• **EXERCISE BRIEF**
Identify all lines in the listing that include the word "assert", and copy them out.
(THE INPUT)
Lemma encode_record_Ok fields bs :
  encode_record fields = Ok bs <->
  (len fields <= MAX_RECORD_FIELDS)%N /\ NoDup fields.*1 /\ Forall (fun f => small f.2) fields /\
  bs = encode_uvar (len fields) ++ concat (field_enc <$> sort_by (fun l r => l.1 ?= r.1)%N fields).
Proof.
  unfold encode_record. rewrite bind_Ok. setoid_rewrite bind_Ok. setoid_rewrite ensure_Ok.
  rewrite <- (adjacent_equal_sort _ N_total_compare).
  set (g := fun f : N * bytes => encode_sized f.2 ≫= fun s => Ok (encode_uvar f.1 ++ s)).
  assert (forall f b, g f = Ok b <-> small f.2 /\ b = field_enc f) as Hg.
  { intros f b. unfold g. rewrite bind_Ok. setoid_rewrite encode_sized_Ok. setoid_rewrite Ok_inj.
    split; [by intros (? & [? ->] & <-)|]. intros [? ->]. by exists (chunk f.2). }
  setoid_rewrite (fold_res_ext _ (fun out f => g f ≫= fun s => Ok (out ++ s)));
    [|intros out f; unfold g; by destruct (encode_sized f.2)].
  setoid_rewrite (fold_out_Ok g field_enc (fun f => small f.2) _ _ _ Hg).
  setoid_rewrite (Forall_sort fst N.compare). setoid_rewrite negb_true_iff. rewrite <- N.leb_le. split.
  - by intros (_ & ? & _ & ? & ?).
  - intros (? & ? & ?). exists tt. split; [done|]. by exists tt.
Qed.

Lemma encode_map_Ok entries bs :
  encode_map entries = Ok bs <->
  (len entries <= MAX_COLLECTION_ELEMENTS)%N /\ NoDup entries.*1 /\
  Forall (fun e => small e.1 /\ small e.2) entries /\
  bs = encode_uvar (len entries) ++ concat (entry_enc <$> sort_by (fun l r => bytes_cmp l.1 r.1) entries).
Proof.
  unfold encode_map. rewrite bind_Ok. setoid_rewrite bind_Ok. setoid_rewrite ensure_Ok.
  rewrite <- (adjacent_equal_sort _ bytes_total_compare).
  set (g := fun e : bytes * bytes => encode_sized e.1 ≫= fun k => encode_sized e.2 ≫= fun v => Ok (k ++ v)).
  assert (forall e b, g e = Ok b <-> (small e.1 /\ small e.2) /\ b = entry_enc e) as Hg.
  { intros e b. unfold g. split.
    - intros (k & [? ->]%encode_sized_Ok & Hv)%bind_Ok.
      apply bind_Ok in Hv as (v & [? ->]%encode_sized_Ok & Hb). rewrite Ok_inj in Hb. by subst b.
    - intros [[? ?] ->]. rewrite (proj2 (encode_sized_Ok e.1 (chunk e.1))) by done. simpl.
      by rewrite (proj2 (encode_sized_Ok e.2 (chunk e.2))). }
  setoid_rewrite (fold_res_ext _ (fun out e => g e ≫= fun s => Ok (out ++ s)));
    [|intros out e; unfold g; destruct (encode_sized e.1); [|done]; by destruct (encode_sized e.2)].
  setoid_rewrite (fold_out_Ok g entry_enc (fun e => small e.1 /\ small e.2) _ _ _ Hg).
  setoid_rewrite (Forall_sort fst bytes_cmp). setoid_rewrite negb_true_iff. rewrite <- N.leb_le. split.
  - by intros (_ & ? & _ & ? & ?).
  - intros (? & ? & ?). exists tt. split; [done|]. by exists tt.
Qed.

(** ** Canonical bytes *)

Section canonical.
Variable nfc_stable : bytes -> bool.

Definition uvar_bytes (w : N) (bs : bytes) : Prop :=
  exists v, (v < 2 ^ 64)%N /\ (64 <= w \/ v < 2 ^ w)%N /\ bs = encode_uvar v.
Definition bool_bytes (bs : bytes) : Prop := exists b, bs = encode_bool b.
Definition text_bytes (bs : bytes) : Prop :=
  exists s, from_utf8_ok s = true /\ encode_text s = Ok bs.

(** [levels] lists inside one another. *)
Fixpoint nested_lists (levels : nat) (bs : bytes) : Prop :=
  match levels with
  | O => False
  | S levels => exists els, Forall (nested_lists levels) els /\ encode_list els = Ok bs
  end.

(** The bytes a schema admits, in terms of the encoders. *)
Definition Canonical (schema : Schema) (bs : bytes) : Prop :=
  match schema with
  | UInt w | SInt w => uvar_bytes w bs
  | SBool => bool_bytes bs
  | SBytes => exists s, encode_bytes s = Ok bs
  | SText => text_bytes bs
  | NormalizedLabel =>
      exists s, from_utf8_ok s = true /\ encode_normalized_label nfc_stable s = Ok bs
  | F32 => exists x, (x < 2 ^ 32)%N /\ encode_f32_bits x = Ok bs
  | F64 => exists x, (x < 2 ^ 64)%N /\ encode_f64_bits x = Ok bs
  | ListUInt64 => exists els, Forall (uvar_bytes 64) els /\ encode_list els = Ok bs
  | MapUInt8UInt8 => exists entries,
      Forall (fun e => uvar_bytes 8 e.1 /\ uvar_bytes 8 e.2) entries /\ encode_map entries = Ok bs
  | MapUInt64Text => exists entries,
      Forall (fun e => uvar_bytes 64 e.1 /\ text_bytes e.2) entries /\ encode_map entries = Ok bs
  | OptionUInt64 => exists o,
      match o with Some v => v < 2 ^ 64 | None => True end%N /\ encode_option_uvar o = Ok bs
  | UnionBool tag => (tag < 2 ^ 32)%N /\ exists b, encode_union tag (encode_bool b) = Ok bs
  | FixtureRecord => exists fields,
      Forall (fun f => (f.1 = 1 \/ f.1 = 2)%N /\ bool_bytes f.2) fields /\ encode_record fields = Ok bs
  | FixtureAcceptedRecord => exists b v, (v < 2 ^ 64)%N /\
      encode_record [(3%N, encode_uvar v); (1%N, encode_bool b)] = Ok bs
  | FixtureEmptyObject => encode_record [] = Ok bs
  | FixtureRequiredBool => exists b, encode_record [(1%N, encode_bool b)] = Ok bs
  | FixtureExtensibleRecord => exists fields,
      Forall (fun f => f.1 = 1%N /\ encode_list [] = Ok f.2) fields /\ encode_record fields = Ok bs
  | NestedListFixture => nested_lists 64 bs
  end.
End canonical.

Definition is_leaf (schema : Schema) : bool :=
  match schema with
  | UInt _ | SInt _ | SBool | SBytes | SText | NormalizedLabel | F32 | F64 => true
  | _ => false
  end.

(** [m] accepts the byte strings that satisfy [P]. *)
Definition Accepts {A} (m : RM A) (P : bytes -> Prop) : Prop :=
  exists E, Strict m E /\ forall bs, P bs <-> exists a, E a bs.

Lemma accepts_strict (m : RM unit) P : Accepts m P -> Strict m (fun _ bs => P bs).
Proof.
  intros (E & Hm & HP). refine (strict_iff _ _ _ _ Hm). intros [] bs. rewrite HP.
  split; [by exists tt|]. by intros [[] ?].
Qed.

Lemma strict_accepts {A} (m : RM A) E P : Strict m E -> (forall bs, P bs <-> exists a, E a bs) -> Accepts m P.
Proof. intros. by exists E. Qed.

Section leaves.
Variable nfc_stable : bytes -> bool.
(End THE INPUT)
• **SOLUTION TO THIS PROBLEM**
  assert (forall f b, g f = Ok b <-> small f.2 /\ b = field_enc f) as Hg.
  assert (forall e b, g e = Ok b <-> (small e.1 /\ small e.2) /\ b = entry_enc e) as Hg.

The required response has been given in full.